Why do good ideas suffer a quiet death in meetings? While weaker ones somehow get approved? Why does a room full of smart people still default to “we’ll think about it”… Even when the numbers make sense? And what actually separates the proposals that get greenlit from the ones that disappear?
In this workshop, David, a professional communication coach for high-level executives, breaks down how real decisions get made in high-stakes rooms. Drawing on cases like Howard Schultz, you’ll learn why framing beats logic, and how the right narrative can turn resistance into momentum. You’ll master the RICE Framework to pressure-test your ideas before you even walk in, build a Stakeholder Map so precise the meeting itself becomes a formality, and craft a razor-sharp one-pager that gets decision-makers leaning toward yes from the start.
This is where pitching stops being a gamble and becomes a system. You’ll learn how to reframe budget conversations as risk conversations, align your idea with what stakeholders actually care about, and present with the kind of clarity and authority that moves people to act. Because at the highest level, it’s not the best idea that wins, it’s the one that’s impossible to say no to.
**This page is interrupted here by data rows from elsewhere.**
(* ===== verification/MicroMoney.v ===== *)
(** * MicroMoney: ledger amounts as [float64] dollars

    Large parts of the control plane still carry ledger amounts as [float64] numbers of
    dollars and convert with [microsToUSD], [usdToMicros] and [roundUSD]
    ([ledger_write.go]).  This file shows, from the bit-level rounding of the division
    and the multiplication, that the conversions lose nothing in the range of the
    ledger. *)
From Stdlib Require Import SpecFloat.
From stdpp Require Import base numbers.
From S2P Require Import Prelude.
From S2P Require Import Float64.
From S2P Require Import FloatOrder.
From S2P Require Import LedgerWrite.
Local Open Scope Z_scope.

(** One million as a binary64, and what dividing and multiplying by it loses. *)
Definition million_mantissa : positive := 8589934592000000.
Lemma million_f64 : f64_of_Z microUSDPerUSD = S754_finite false million_mantissa (-33).
Proof. vm_compute. reflexivity. Qed.

(** The quotient is off by at most half of its last place. *)
Lemma div_million s m1 k :
  2 ^ 52 ≤ Z.pos m1 < 2 ^ 53 → - 971 ≤ k ≤ 52 →
  ∃ m u, SFdiv 53 1024 (S754_finite s m1 (- k)) (S754_finite false million_mantissa (-33)) = S754_finite s m (u - 20 - k) ∧
    2 ^ 52 ≤ Z.pos m < 2 ^ 53 ∧ 0 ≤ u ≤ 2 ∧ Z.abs (Z.pos m * 2 ^ u * Z.pos million_mantissa - Z.pos m1 * 2 ^ 53) ≤ Z.pos million_mantissa.
Proof.
  intros M K. unfold SFdiv, SFdiv_core_binary. simpl Zdigits2. rewrite (digits2_range m1 52) by lia.
  change (Z.pos (digits2_pos million_mantissa)) with 53. unfold fexp, emin.
  replace (Z.min _ _) with (- 20 - k) by lia. replace (- k - -33 - (- 20 - k)) with 53 by lia.
  rewrite Z.shiftl_mul_pow2 by lia. pose proof (Z_div_mod (Z.pos m1 * 2 ^ 53) (Z.pos million_mantissa) ltac:(done)) as D.
  destruct (Z.div_eucl _ _) as [q r]. destruct D as [D R]. rewrite xorb_false_r.
  assert (2 ^ 52 < q < 2 ^ 54) as Q by (unfold million_mantissa in *; lia).
  destruct q as [|q|]; [lia| |lia].
  assert (placed (Z.pos million_mantissa) (Z.pos m1 * 2 ^ 53) (shr_record_of_loc (Z.pos q) (new_location (Z.pos million_mantissa) r))) as P.
  { rewrite D. unfold new_location. change (Z.even (Z.pos million_mantissa)) with true. unfold new_location_even.
    destruct (Z.eqb_spec r 0) as [->|Nr]; simpl; [lia|].
    destruct (Z.compare_spec (2 * r) (Z.pos million_mantissa)); simpl; lia. }
  assert (∃ n, 0 ≤ n ≤ 1 ∧ 2 ^ (52 + n) ≤ Z.pos q < 2 ^ (53 + n)) as (n & N & Rn).
  { destruct (Z.lt_ge_cases (Z.pos q) (2 ^ 53)); [exists 0|exists 1]; simpl; lia. }
  destruct (round_normal s q (- 20 - k) _ _ _ n P) as (m & e & -> & Rm & E & A); [lia|done|lia|lia|].
  exists m, (e - (- 20 - k)). replace (e - (- 20 - k) - 20 - k) with e by lia. split_and!; [done|lia|lia|lia|lia|].
  assert (2 ^ n ≤ 2) by (assert (n = 0 ∨ n = 1) as [->| ->] by lia; simpl; lia).
  unfold million_mantissa in *. lia.
Qed.

(** So is the product. *)
Lemma mul_million s m e :
  2 ^ 52 ≤ Z.pos m < 2 ^ 53 → - 100 ≤ e ≤ 0 →
  ∃ m' v, SFmul 53 1024 (S754_finite s m e) (S754_finite false million_mantissa (-33)) = S754_finite s m' (e - 33 + v) ∧
    2 ^ 52 ≤ Z.pos m' < 2 ^ 53 ∧ 52 ≤ v ≤ 54 ∧ Z.abs (Z.pos m' * 2 ^ v - Z.pos m * Z.pos million_mantissa) ≤ 2 ^ 52.
Proof.
  intros M E. replace (e - 33) with (e + -33) by lia. apply mul_normal; [done|by unfold million_mantissa|lia].
Qed.

(** Scaling an amount up again and rounding gives its integer back. *)
Lemma micros_scale_back s a :
  0 < a < 2 ^ 49 →
  f64_round (f64_mul (microsToUSD (cond_Zopp s a)) (f64_of_Z microUSDPerUSD)) = f64_of_Z (cond_Zopp s a).
Proof.
  intros A. unfold microsToUSD, f64_div, f64_mul. rewrite million_f64. unfold f64_of_Z at 1.
  destruct (f64_of_small s false a) as (m1 & k & -> & M1 & R1 & K); [lia|].
  assert (3 ≤ k) as K3.
  { destruct (Z.lt_ge_cases k 3); [|done]. assert (2 ^ k ≤ 2 ^ 2) by (apply Z.pow_le_mono_r; lia).
    assert (a * 2 ^ k ≤ (2 ^ 49 - 1) * 2 ^ 2) by (apply Z.mul_le_mono_nonneg; lia). lia. }
  destruct (div_million s m1 k) as (m2 & u & -> & R2 & U & D2); [done|lia|].
  destruct (mul_million s m2 (u - 20 - k)) as (m3 & v & -> & R3 & V & D3); [done|lia|].
  assert (Z.abs (Z.pos m3 * 2 ^ (u + v) - a * 2 ^ (53 + k)) < 2 ^ (52 + k)) as Er.
  { assert (1 ≤ 2 ^ u ≤ 4) as Ub by (assert (u = 0 ∨ u = 1 ∨ u = 2) as [->|[->| ->]] by lia; simpl; lia).
    assert (2 ^ 55 ≤ 2 ^ (52 + k)) by (apply Z.pow_le_mono_r; lia).
    replace (a * 2 ^ (53 + k)) with (Z.pos m1 * 2 ^ 53) by (rewrite M1, Z.pow_add_r by lia; lia).
    replace (Z.pos m3 * 2 ^ (u + v)) with (Z.pos m3 * 2 ^ v * 2 ^ u) by (rewrite Z.pow_add_r by lia; lia).
    revert D2 D3 Ub. generalize (2 ^ u), (Z.pos m3 * 2 ^ v). intros U3 X3 D2 D3 Ub. unfold million_mantissa in *.
    assert (Z.abs (X3 * U3 - Z.pos m2 * 8589934592000000 * U3) ≤ 2 ^ 54); [|lia].
    rewrite <-Z.mul_sub_distr_r, Z.abs_mul. apply (Z.mul_le_mono_nonneg _ (2 ^ 52) _ (2 ^ 2)); lia. }
  assert (u + v ≤ 54) as W.
  { destruct (Z.le_gt_cases (u + v) 54); [done|]. exfalso.
    assert (2 ^ 55 ≤ 2 ^ (u + v)) by (apply Z.pow_le_mono_r; lia).
    assert (a * 2 ^ (53 + k) = Z.pos m1 * 2 ^ 53) by (rewrite M1, Z.pow_add_r by lia; lia).
    assert (2 ^ (52 + k) ≤ 2 ^ 104) by (apply Z.pow_le_mono_r; lia).
    assert (2 ^ 52 * 2 ^ 55 ≤ Z.pos m3 * 2 ^ (u + v)) by (apply Z.mul_le_mono_nonneg; lia). lia. }
  unfold f64_round. rewrite (proj2 (Z.leb_gt _ _)) by lia.
  set (h := 2 ^ (- (u - 20 - k - 33 + v) - 1)).
  assert (2 ^ (- (u - 20 - k - 33 + v)) = 2 * h) as Hh.
  { unfold h. rewrite <-Z.pow_succ_r by lia. f_equal. lia. }
  assert (h * 2 ^ (u + v) = 2 ^ (52 + k)) as Hw by (unfold h; rewrite <-Z.pow_add_r by lia; f_equal; lia).
  assert ((Z.pos m3 + h) / (2 * h) = a) as Hq.
  { symmetry. apply (Z.div_unique_pos _ _ _ (Z.pos m3 + h - 2 * h * a)); [|lia].
    assert (0 < 2 ^ (u + v)) by lia. assert (a * 2 ^ (53 + k) = a * (2 * h) * 2 ^ (u + v)) as E.
    { rewrite <-Z.mul_assoc, <-(Z.mul_assoc 2), Hw, <-Z.pow_succ_r by lia. do 2 f_equal. lia. }
    rewrite <-Hw, E, <-Z.mul_sub_distr_r, Z.abs_mul, (Z.abs_eq (2 ^ (u + v))) in Er by lia.
    apply Z.mul_lt_mono_pos_r in Er; lia. }
  rewrite Hh. fold h. rewrite Hq.
  unfold f64_of_Z. destruct a, s; done || lia.
Qed.

Lemma f64_of_Z_to_int64 m : Z.abs m < 2 ^ 53 → f64_to_int64 (f64_of_Z m) = m.
Proof.
  intros H. assert (m = 0 ∨ ∃ s a, m = cond_Zopp s a ∧ 0 < a < 2 ^ 53) as [->|(s & a & -> & A)].
  { destruct (Z.lt_trichotomy m 0) as [L|[->|L]]; [right; exists true, (- m)|by left|right; exists false, m]; simpl; lia. }
  { done. }
  unfold f64_of_Z. destruct (f64_of_small s false a) as (m & k & -> & M & R & K); [lia|].
  unfold f64_to_int64, f64_trunc.
  assert ((if 0 <=? - k then Z.pos m * 2 ^ (- k) else Z.pos m / 2 ^ (- - k)) = a) as ->.
  { destruct (Z.leb_spec 0 (- k)).
    - replace k with 0 in * by lia. simpl. lia.
    - rewrite Z.opp_involutive, M, Z.div_mul; [done|]. lia. }
  rewrite (proj2 (is_int64_spec _)); [done|]. destruct s; simpl; width; lia.
Qed.

Lemma micros_scaled m :
  Z.abs m < 2 ^ 49 → m = 0 ∨ f64_round (f64_mul (microsToUSD m) (f64_of_Z microUSDPerUSD)) = f64_of_Z m.
Proof.
  intros H. destruct (Z.lt_trichotomy m 0) as [L|[->|L]]; [right|by left|right].
  - rewrite <-(Z.opp_involutive m). apply (micros_scale_back true). lia.
  - apply (micros_scale_back false). lia.
Qed.

Lemma usdToMicros_microsToUSD m : Z.abs m < 2 ^ 49 → usdToMicros (microsToUSD m) = m.
Proof.
  intros H. destruct (micros_scaled m H) as [->|E]; [vm_compute; reflexivity|].
  unfold usdToMicros. rewrite E. apply f64_of_Z_to_int64. lia.
Qed.

(** ** Order *)

(** The dollars of an amount: their mantissa and exponent, and how far they are off. *)
Lemma micros_value a :
  0 < a < 2 ^ 53 →
  ∃ m e, microsToUSD a = S754_finite false m e ∧ 2 ^ 52 ≤ Z.pos m < 2 ^ 53 ∧ - 72 ≤ e ≤ - 18 ∧
    Z.abs (Z.pos m * 2 ^ (e + 72) * Z.pos million_mantissa - a * 2 ^ 105) ≤ Z.pos million_mantissa * a ∧
    (a < 2 ^ 40 → e ≤ - 31).
Proof.
  intros A. unfold microsToUSD, f64_div. rewrite million_f64.
  destruct (f64_of_small false false a) as (m1 & k & E1 & M1 & R1 & K); [done|].
  change (cond_Zopp false a) with a in E1. unfold f64_of_Z. rewrite E1.
  destruct (div_million false m1 k) as (m & u & -> & R & U & D); [done|lia|].
  exists m, (u - 20 - k). split_and!; [done|lia..| |].
  - assert (2 ^ (52 - k) ≤ a) as B.
    { assert (2 ^ 52 = 2 ^ (52 - k) * 2 ^ k) as E by (rewrite <-Z.pow_add_r by lia; f_equal; lia).
      assert (0 < 2 ^ k) by lia. rewrite M1, E in R1. nia. }
    replace (u - 20 - k + 72) with (u + (52 - k)) by lia. rewrite Z.pow_add_r by lia.
    assert (a * 2 ^ 105 = Z.pos m1 * 2 ^ 53 * 2 ^ (52 - k)) as ->.
    { rewrite M1, <-!Z.mul_assoc, <-!Z.pow_add_r by lia. do 2 f_equal. lia. }
    replace (Z.pos m * (2 ^ u * 2 ^ (52 - k)) * Z.pos million_mantissa) with
      (Z.pos m * 2 ^ u * Z.pos million_mantissa * 2 ^ (52 - k)) by lia.
    rewrite <-Z.mul_sub_distr_r, Z.abs_mul, (Z.abs_eq (2 ^ _)) by lia.
    etrans; [apply Z.mul_le_mono_nonneg_r; [lia|exact D]|]. apply Z.mul_le_mono_nonneg_l; [lia|done].
  - intros A40. destruct (Z.le_gt_cases 13 k); [lia|].
    assert (2 ^ k ≤ 2 ^ 12) by (apply Z.pow_le_mono_r; lia). nia.
Qed.

Lemma canonical_lt m1 e1 m2 e2 :
  2 ^ 52 ≤ Z.pos m1 < 2 ^ 53 → 2 ^ 52 ≤ Z.pos m2 < 2 ^ 53 → - 72 ≤ e1 → - 72 ≤ e2 →
  f64_ltb (S754_finite false m1 e1) (S754_finite false m2 e2) = (Z.pos m1 * 2 ^ (e1 + 72) <? Z.pos m2 * 2 ^ (e2 + 72)).
Proof.
  intros M1 M2 E1 E2. unfold f64_ltb, SFltb. simpl.
  assert (∀ m m' e e', Z.pos m < 2 ^ 53 → 2 ^ 52 ≤ Z.pos m' → - 72 ≤ e < e' →
            Z.pos m * 2 ^ (e + 72) < Z.pos m' * 2 ^ (e' + 72)) as K.
  { intros m m' e e' B B' E. replace (e' + 72) with ((e' - e) + (e + 72)) by lia. rewrite (Z.pow_add_r 2 (e' - e)) by lia.
    assert (2 ^ 1 ≤ 2 ^ (e' - e)) by (apply Z.pow_le_mono_r; lia). rewrite Z.mul_assoc.
    apply Z.mul_lt_mono_pos_r; [lia|]. apply (Z.lt_le_trans _ (2 ^ 52 * 2 ^ 1)); [lia|]. apply Z.mul_le_mono_nonneg; lia. }
  symmetry. destruct (Z.compare_spec e1 e2) as [->|L|L].
  - fold (Pos.compare m1 m2). assert (0 < 2 ^ (e2 + 72)) by lia.
    destruct (Pos.compare_spec m1 m2) as [->|C|C];
      [apply Z.ltb_irrefl|apply Z.ltb_lt, Z.mul_lt_mono_pos_r|apply Z.ltb_ge, Z.mul_le_mono_nonneg_r]; lia.
  - apply Z.ltb_lt, K; lia.
  - apply Z.ltb_ge, Z.lt_le_incl, K; lia.
Qed.

Lemma microsToUSD_lt a b : 0 < a < b → a < 2 ^ 49 → b < 2 ^ 53 → f64_ltb (microsToUSD a) (microsToUSD b) = true.
Proof.
  intros A A49 B. destruct (micros_value a) as (m & e & -> & M & E & D & _); [lia|].
  destruct (micros_value b) as (m' & e' & -> & M' & E' & D' & _); [lia|].
  rewrite canonical_lt by lia. apply Z.ltb_lt. revert D D'.
  generalize (Z.pos m * 2 ^ (e + 72)), (Z.pos m' * 2 ^ (e' + 72)). intros x y D D'. unfold million_mantissa in *.
  destruct (Z.lt_ge_cases b (2 ^ 51)); lia.
Qed.

Lemma microsToUSD_irrefl a : 0 < a < 2 ^ 53 → f64_ltb (microsToUSD a) (microsToUSD a) = false.
Proof.
  intros A. destruct (micros_value a A) as (m & e & -> & M & E & _). rewrite canonical_lt by lia. apply Z.ltb_irrefl.
Qed.

(** Dollars that are rounded to micros: less than one micro, a number of micros, or more
    than any amount of the ledger. *)
Lemma rounded_micros z :
  no_nan z →
  let b := f64_div (f64_round z) (f64_of_Z microUSDPerUSD) in
  f64_ltb b (microsToUSD 1) = true ∨ (∃ q, 0 < q < 2 ^ 53 ∧ b = microsToUSD q) ∨
  ∀ m, 0 < m < 2 ^ 40 → f64_ltb (microsToUSD m) b = true.
Proof.
  intros [V N]. change (microsToUSD 1) with (S754_finite false 4722366482869645 (-72)). cbv zeta.
  assert (∀ s, f64_ltb (S754_zero s) (S754_finite false 4722366482869645 (-72)) = true) as Low by done.
  destruct z as [s|s| |s m e]; [left; by destruct s| |done|].
  - destruct s; [by left|right; right]. intros m M. by destruct (micros_value m) as (? & ? & -> & _); [lia|].
  - apply bounded_spec in V as (V1 & V2 & V3). unfold f64_round. destruct (Z.leb_spec 0 e) as [E|E].
    + rewrite million_f64. unfold f64_div. replace e with (- (- e)) by lia.
      destruct (div_million s m (- e)) as (m' & u & -> & R & U & _); [lia..|].
      destruct s; [by left|right; right]. intros a A. destruct (micros_value a) as (m1 & e1 & -> & M1 & E1 & _ & Sm); [lia|].
      unfold f64_ltb, SFltb. simpl. rewrite (proj2 (Z.compare_lt_iff _ _)) by lia. done.
    + set (q := (Z.pos m + 2 ^ (- e - 1)) / 2 ^ (- e)).
      assert (0 ≤ q < 2 ^ 53) as Q.
      { assert (2 ^ (- e) = 2 * 2 ^ (- e - 1)) as P by (rewrite <-Z.pow_succ_r by lia; f_equal; lia).
        assert (0 < 2 ^ (- e - 1)) by lia. unfold q. rewrite P. split; [apply Z.div_pos; lia|].
        apply Z.div_lt_upper_bound; lia. }
      destruct (decide (q = 0)) as [->|Q0]; [left; by destruct s|].
      destruct s.
      * left. destruct (f64_of_small true true q) as (m1 & k & -> & _ & M1 & K); [lia|].
        rewrite million_f64. unfold f64_div. destruct (div_million true m1 k) as (m2 & u & -> & _); [lia..|done].
      * right; left. exists q. split; [lia|done].
Qed.

(** So a bill that is kept between one micro and an amount is a number of micros between
    them. *)
Lemma clamped_micros z m :
  no_nan z → 0 < m < 2 ^ 40 →
  let b := f64_div (f64_round z) (f64_of_Z microUSDPerUSD) in
  let b1 := if f64_ltb b (microsToUSD 1) then microsToUSD 1 else b in
  ∃ k, 1 ≤ k ≤ m ∧ (if f64_ltb (microsToUSD m) b1 then microsToUSD m else b1) = microsToUSD k.
Proof.
  intros N M b b1. assert (∃ k, 1 ≤ k < 2 ^ 53 ∧ b1 = microsToUSD k ∨ f64_ltb (microsToUSD m) b1 = true) as (k & [[K ->]|L]).
  { unfold b1. destruct (f64_ltb b _) eqn:B; [exists 1; left; split; [lia|done]|].
    destruct (rounded_micros z N) as [L|[(q & Q & E)|H]]; [by fold b in L; rewrite L in B| |].
    - exists q. left. split; [lia|done].
    - exists 0. right. apply H. lia. }
  - destruct (Z.le_gt_cases k m) as [L|L]; [|exists m; rewrite microsToUSD_lt by lia; split; [lia|done]].
    exists k. split; [lia|]. destruct (decide (k = m)) as [->|D]; [by case_match|].
    destruct (f64_ltb (microsToUSD m) (microsToUSD k)) eqn:F; [|done]. exfalso.
    destruct (micros_value k) as (m1 & e1 & E1 & M1 & X1 & D1 & _); [lia|].
    destruct (micros_value m) as (m2 & e2 & E2 & M2 & X2 & D2 & _); [lia|].
    pose proof (microsToUSD_lt k m ltac:(lia) ltac:(lia) ltac:(lia)) as G. rewrite E1, E2, canonical_lt in F, G by lia.
    apply Z.ltb_lt in F, G. lia.
  - exists m. rewrite L. split; [lia|done].
Qed.

(** C40: The [float64] boundary of the ledger is exact.  An amount of micros below
    2^49 in absolute value (more than five hundred times the largest amount a ledger row
    can hold) that is handed around as a [float64] number of dollars converts back to
    the same micros, and rounding it to micros leaves the [float64] as it is. *)
Theorem float_money_exact m :
  Z.abs m < 2 ^ 49 → usdToMicros (microsToUSD m) = m ∧ roundUSD (microsToUSD m) = microsToUSD m.
Proof.
  intros H. split; [by apply usdToMicros_microsToUSD|].
  destruct (micros_scaled m H) as [->|E]; [vm_compute; reflexivity|]. unfold roundUSD. by rewrite E.
Qed.

Lemma float_money_exact_witness :
  usdToMicros (microsToUSD (-999999999999)) = -999999999999 ∧
  roundUSD (microsToUSD (-999999999999)) = microsToUSD (-999999999999).
Proof. apply float_money_exact. vm_compute. reflexivity. Defined.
为什么很多不错的想法,在会议里悄无声息地“死掉”?而一些没那么好的,却反而通过了?为什么一群很聪明的人坐在一起,最后还是只说一句“再考虑一下”?到底什么样的提案能被通过,什么样的会被忽略?
在这场工作坊中,David 会拆解高压决策场景里,想法是怎么真正被“接受”的。结合像 Howard Schultz 这样的案例,你会看到:很多时候,比逻辑更重要的是“怎么讲”。一个好的叙事,可以把阻力变成推动力。你会学到 RICE 框架,用来在进会议之前就把想法打磨好;也会做 Stakeholder Map(利益相关者地图),让会议本身变成一个“走流程”;还会学怎么写一页纸,把核心讲清楚,让决策者从一开始就更倾向点头。
这不再是“看运气”的表达,而是一套可以复用的方法。你会学会把预算问题变成“风险问题”,让你的想法对齐大家真正关心的点,并用更清晰、有力量的方式表达出来。因为在更高层级,比的不是哪个想法更好,而是哪个想法,让人更难拒绝。